Results Of the 23 automated writing measures analyzed, only 3 measures showed promise for use in a clinical research study. The automated measures of writing legibility, duration, and peak acceleration were able to distinguish WC from healthy controls with high sensitivity and specificity, correlated with examiner-rated dystonia sub-score measures and demonstrated relatively smaller sample sizes suitable for research studies in a rare disease population.
Discussion We identified novel automated writing outcome measures for use in clinical research studies of WC subjects which capture key aspects of the clinical disease and can serve as important readout of dystonia disease mechanism as well as future disease interventions.
INTRODUCTION
Dystonia is an involuntary movement disorder characterized by sustained or intermittent muscle contractions that lead to abnormal postures (Albanese et al. 2013; Goldman 2015; Jedynak, Tranchant, and Zegers de Beyl 2001). Dystonia can be generalized in the whole body or focal to a single body part. Of the two, focal dystonias are more common (Ortiz et al. 2018; Nutt et al. 1988; Warner et al. 2000). Task specific focal dystonias are a fascinating subset that occur during a specific motor task. Writer’s cramp (WC) is an example of a task-specific focal hand dystonia that occurs during the select motor task of writing (Hallett 2006). There are no disease-modifying therapies available for dystonia and symptomatic treatments in the form of chemodenervation and oral medications provide limited efficacy (Goldman 2015). Mechanistic research studies to identify new targets for long lasting therapy for dystonia are much needed.
WC is an ideal subtype to advance disease mechanism for all forms of focal human dystonia. However, several challenges exist for research studies employing WC dystonia to advance disease mechanism.
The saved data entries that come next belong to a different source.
(** * seo-content-agent: the content-generation pipeline, embedded in Rocq

    A shallow embedding of the orchestrator (src/agents/content-generator.ts),
    of the DataForSEO client's ranked-results fetch, of the constructors of
    the two generation-provider clients and of the streaming route handler,
    together with the properties the specification states about them.

    Conventions.
    - A JavaScript string is the list of its UTF-16 code units ([list N]);
      regular expressions without the [u] flag work on code units, so the
      matchers below are written over that list.
    - A call that can throw returns a [Result]; [try_catch] is the
      try/catch statement.
    - An async generator is the list of the events it yields followed by
      how it ends (normal return or a thrown value): [Gen].
    - Network collaborators and the process environment are the fields of a
      [World]; built-ins whose text is not part of the repository
      ([JSON.parse], [Number.prototype.toLocaleString]) and the prompt
      templates are section variables. *)

From Stdlib Require Import QArith Qround DecimalString Sorted.
From stdpp Require Import base numbers list strings gmap option.

Open Scope N_scope.

(** ** JavaScript strings *)

Abbreviation jsstring := (list N).

(** The code units of an ASCII literal. *)
Fixpoint js (s : string) : jsstring :=
  match s with
  | EmptyString => []
  | String a r => Ascii.N_of_ascii a :: js r
  end.

Definition LF : N := 10.

(** [`${n}`] for a non-negative integer: its decimal digits. *)
Definition decimal (n : nat) : jsstring :=
  js (NilEmpty.string_of_uint (Nat.to_uint n)).

(** [Array.prototype.join]. *)
Fixpoint join (sep : jsstring) (parts : list jsstring) : jsstring :=
  match parts with
  | [] => []
  | [p] => p
  | p :: rest => p ++ sep ++ join sep rest
  end.

(** ** Character classes of the regular expressions in the source *)

(** [\s]: WhiteSpace and LineTerminator of ECMAScript. *)
Definition is_ws (c : N) : bool :=
  ((9 <=? c) && (c <=? 13)) || (c =? 32) || (c =? 160) || (c =? 5760)
  || ((8192 <=? c) && (c <=? 8202)) || (c =? 8232) || (c =? 8233)
  || (c =? 8239) || (c =? 8287) || (c =? 12288) || (c =? 65279).

(** [\d]. *)
Definition is_digit (c : N) : bool := (48 <=? c) && (c <=? 57).

(** The class [[#*_`\[\]()]] of [countWords]. *)
Definition is_markdown_char (c : N) : bool :=
  (c =? 35) || (c =? 42) || (c =? 95) || (c =? 96)
  || (c =? 91) || (c =? 93) || (c =? 40) || (c =? 41).

(** Canonicalize of a non-unicode, ignore-case pattern, for the code units
    that can match an ASCII pattern character: a code unit of 128 or more
    never canonicalizes to an ASCII one, so only [a-z] is folded. *)
Definition canonicalize (c : N) : N :=
  if (97 <=? c) && (c <=? 122) then c - 32 else c.

Definition ci_eq (c p : N) : bool := canonicalize c =? canonicalize p.

(** ** countWords *)

(** [text.replace(/[#*_`\[\]()]/g, '')]. *)
Definition strip_markdown (text : jsstring) : jsstring :=
  filter (λ c, is_markdown_char c = false) text.

Definition starts_ws (s : jsstring) : bool :=
  match s with
  | c :: _ => is_ws c
  | [] => false
  end.

(** [s.split(/\s+/)]: the pieces between the maximal runs of white space; a
    run at either end leaves an empty piece there, and the empty string
    gives one empty piece. *)
Fixpoint split_ws (s : jsstring) : list jsstring :=
  match s with
  | [] => [[]]
  | c :: r =>
      if is_ws c then
        if starts_ws r then split_ws r else [] :: split_ws r
      else
        match split_ws r with
        | piece :: pieces => (c :: piece) :: pieces
        | [] => [[c]]
        end
  end.

(** [pieces.filter(word => word.length > 0).length]. *)
Definition count_nonempty (pieces : list jsstring) : nat :=
  length (filter (λ word : jsstring, (0 < length word)%nat) pieces).

Definition countWords (text : jsstring) : nat :=
  count_nonempty (split_ws (strip_markdown text)).

(** [Math.ceil(n / d)] for a non-negative integer [n].  The quotient is a
    double in the source; rounding cannot carry it across an integer for
    any length or count a string can reach, so the rational quotient is
    taken. *)
Definition ceil_div (n : nat) (d : positive) : Z := Qceiling (Z.of_nat n # d).

(** [`${Math.ceil(wordCount / 200)} min`]. *)
Definition readingTime_of (wordCount : nat) : jsstring :=
  decimal (Z.to_nat (ceil_div wordCount 200)) ++ js " min".

(** The word count in the words of the specification: the number of maximal
    runs of non-white-space characters. [after_ws] tells whether the
    previous character was white space (or the text starts here). *)
Fixpoint count_tokens (after_ws : bool) (s : jsstring) : nat :=
  match s with
  | [] => 0
  | c :: r =>
      if is_ws c then count_tokens true r
      else ((if after_ws then 1 else 0) + count_tokens false r)%nat
  end.

Definition spec_word_count (content : jsstring) : nat :=
  count_tokens true (filter (λ c, is_markdown_char c = false) content).

(** ** extractReferences *)

Record Reference := mkReference {
  ref_number : nat;
  ref_source : jsstring;
  ref_url : jsstring;
}.

Definition REFERENCES_HEADING : jsstring := js "## References".

(** Does the pattern match, ignoring case, at the start of [s]? *)
Fixpoint ci_prefix (pat s : jsstring) : bool :=
  match pat, s with
  | [], _ => true
  | _ :: _, [] => false
  | p :: pat', c :: s' => ci_eq c p && ci_prefix pat' s'
  end.

(** [content.match(/## References[\s\S]*$/i)]: the leftmost position where
    the heading text matches, and everything from there to the end. *)
Fixpoint match_ref_section (content : jsstring) : option jsstring :=
  if ci_prefix REFERENCES_HEADING content then Some content
  else
    match content with
    | [] => None
    | _ :: rest => match_ref_section rest
    end.

(** [s.split('\n')]. *)
Fixpoint split_lines (s : jsstring) : list jsstring :=
  match s with
  | [] => [[]]
  | c :: r =>
      if c =? LF then [] :: split_lines r
      else
        match split_lines r with
        | line :: lines => (c :: line) :: lines
        | [] => [[c]]
        end
  end.

Fixpoint skip_digits (s : jsstring) : jsstring :=
  match s with
  | c :: r => if is_digit c then skip_digits r else s
  | [] => []
  end.

(** [line.match(/^\d+\./)] as a truth value. *)
Definition numbered_line (line : jsstring) : bool :=
  match line with
  | c :: r =>
      is_digit c &&
      match skip_digits r with
      | d :: _ => d =? 46
      | [] => false
      end
  | [] => false
  end.

(** The longest prefix free of [stop], and what follows it. *)
Fixpoint span_until (stop : N) (s : jsstring) : jsstring * jsstring :=
  match s with
  | [] => ([], [])
  | c :: r =>
      if c =? stop then ([], s)
      else let '(pre, post) := span_until stop r in (c :: pre, post)
  end.

(** [\[([^\]]+)\]\(([^)]+)\)] tried right after an opening bracket. *)
Definition link_at (s : jsstring) : option (jsstring * jsstring) :=
  let '(label, rest) := span_until 93 s in
  match label, rest with
  | _ :: _, _ :: paren :: rest2 =>
      if paren =? 40 then
        let '(url, rest3) := span_until 41 rest2 in
        match url, rest3 with
        | _ :: _, _ :: _ => Some (label, url)
        | _, _ => None
        end
      else None
  | _, _ => None
  end.

(** [line.match(/\[([^\]]+)\]\(([^)]+)\)/)]: the leftmost match, as the
    pair of its two groups. *)
Fixpoint first_link (line : jsstring) : option (jsstring * jsstring) :=
  match line with
  | [] => None
  | c :: r =>
      if c =? 91 then
        match link_at r with
        | Some m => Some m
        | None => first_link r
        end
      else first_link r
  end.

(** The text of a link with the given label and target. *)
Definition link_text (label url : jsstring) : jsstring :=
  [91] ++ label ++ [93; 40] ++ url ++ [41].

(** The lines of the section that pass the [filter]. *)
Definition refLines_of (section_text : jsstring) : list jsstring :=
  filter (λ line, numbered_line line = true) (split_lines section_text).

(** The body of the [forEach]: one reference when the line has a link. *)
Definition reference_of_line (entry : nat * jsstring) : option Reference :=
  let '(index, line) := entry in
  match first_link line with
  | Some (label, url) => Some (mkReference (index + 1) label url)
  | None => None
  end.

(** The kept lines of a text: those of its references section, when it
    has one. *)
Definition kept_lines (content : jsstring) : list jsstring :=
  match match_ref_section content with
  | Some refSection => refLines_of refSection
  | None => []
  end.

Definition extractReferences (content : jsstring) : list Reference :=
  match match_ref_section content with
  | Some refSection => omap reference_of_line (imap pair (refLines_of refSection))
  | None => []
  end.

(** ** Exceptions *)

(** What a [throw] carries: an [Error] instance (its subclasses included,
    [name] telling them apart), the client's [DataForSEOError], or a value
    that is no [Error] at all. *)
Inductive Thrown :=
  | ThrownError (name message : jsstring)
  | ThrownDataForSEOError (message code : jsstring) (statusCode : option Z)
  | ThrownValue.

Inductive Result (A : Type) :=
  | Ok (a : A)
  | Throw (e : Thrown).
Arguments Ok {A} a.
Arguments Throw {A} e.

#[global] Instance result_ret : MRet Result := λ A a, Ok a.
#[global] Instance result_bind : MBind Result := λ A B f m,
  match m with
  | Ok a => f a
  | Throw e => Throw e
  end.

(** [try { body } catch (error) { handler }]. *)
Definition try_catch {A} (body : Result A) (handler : Thrown → Result A) : Result A :=
  match body with
  | Ok a => Ok a
  | Throw e => handler e
  end.

Definition new_Error (message : string) : Thrown :=
  ThrownError (js "Error") (js message).

Definition TypeError : Thrown :=
  ThrownError (js "TypeError") (js "Cannot read properties of undefined").

(** [error instanceof Error ? error.message : 'Unknown error']. *)
Definition message_of (e : Thrown) : jsstring :=
  match e with
  | ThrownError _ m => m
  | ThrownDataForSEOError m _ _ => m
  | ThrownValue => js "Unknown error"
  end.

(** ** JavaScript values

    What [JSON.parse] returns and the orchestrator passes on unchecked: the
    parsed plan and outline are typed by a cast only. *)
#[warnings="-register-all"]
Inductive JSValue :=
  | JUndefined
  | JNull
  | JBool (b : bool)
  | JNum (q : Q)
  | JStr (s : jsstring)
  | JArr (items : list JSValue)
  | JObj (fields : list (string * JSValue)).

Fixpoint assoc (k : string) (fields : list (string * JSValue)) : option JSValue :=
  match fields with
  | [] => None
  | (k', v) :: rest => if String.eqb k k' then Some v else assoc k rest
  end.

(** [v.k], for the property names the orchestrator reads: none of them is
    inherited from a prototype, so the value is the object's own property or
    [undefined]; reading a property of [undefined] or [null] throws. *)
Definition get (v : JSValue) (k : string) : Result JSValue :=
  match v with
  | JUndefined | JNull => Throw TypeError
  | JObj fields => Ok (default JUndefined (assoc k fields))
  | _ => Ok JUndefined
  end.

(** [v.map(k => k.keyword)]: only an array has a callable [map]. *)
Definition map_keyword (v : JSValue) : Result (list JSValue) :=
  match v with
  | JArr items => mapM (λ k, get k "keyword") items
  | _ => Throw TypeError
  end.

(** ** parseKeywordResearchResponse *)

Definition LBRACE : N := 123.
Definition RBRACE : N := 125.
With an estimated prevalence of 15 per million persons, WC dystonia is a rare disorder that precludes large randomized placebo-controlled design for research studies (Goldman 2015; Ortiz et al. 2018; Nutt et al. 1988; Warner et al. 2000) Another challenge is that the current outcome measures for evaluating efficacy of an intervention consist of examiner-rated scales such as writer’s cramp rating scale (WCRS)(Wissel et al. 1996) and Burke Fahn Marsden (BFM) dystonia and disability scale(Burke et al. 1985). Use of these clinical scales requires specialized practitioners and is susceptible to inter-rater variability. In addition, the coarseness of categorical gradations in these examiner-rated scales may limit the ability to detect a differential response to research manipulations. Lastly, while patient self-reported scales are important for measuring quality of life outcomes, they are not suitable as primary outcome measures in an investigational research study because they are highly susceptible to placebo effect.
Automated motor performance measures offer an opportunity to bypass these limitations. Previous evaluations of writing kinematics using a graphic tablet have reported several writing measures that can distinguish WC from healthy volunteers (HV): mean duration of writing, mean axial pressure, mean stroke frequency, coefficient of variation of peak velocity, and normalized jerk (Zeuner et al. 2007; Siebner et al. 1999; Teresa Jacobson Kimberley et al. 2015; Bradnam et al. 2015; Hermsdörfer et al. 2011; Schenk et al. 2004; Teresa J. Kimberley et al. 2015). Two of these studies additionally compared these kinematic measures to examiner WCRS and patient Arms Dystonia & Disability Scale (Zeuner et al. 2007; Hermsdörfer et al. 2011). The automated measures were found not to correlate with examiner or patient scales; a finding the authors attributed to differing aspects of motor impairments captured by the writing kinematics and rating scales (Zeuner et al. 2007; Hermsdörfer et al. 2011). The inability to correlate automated measures to known examiner and patient scales, however, makes it difficult to apply the research findings to a broader understanding of the clinical disease. Move over, no study to date has evaluated the sensitivity and specificity of these outcome measures to differentiate WC from HV and whether such measures would have sufficient signal to noise ratio to test a research hypothesis with a realistic sample size in this rare disease.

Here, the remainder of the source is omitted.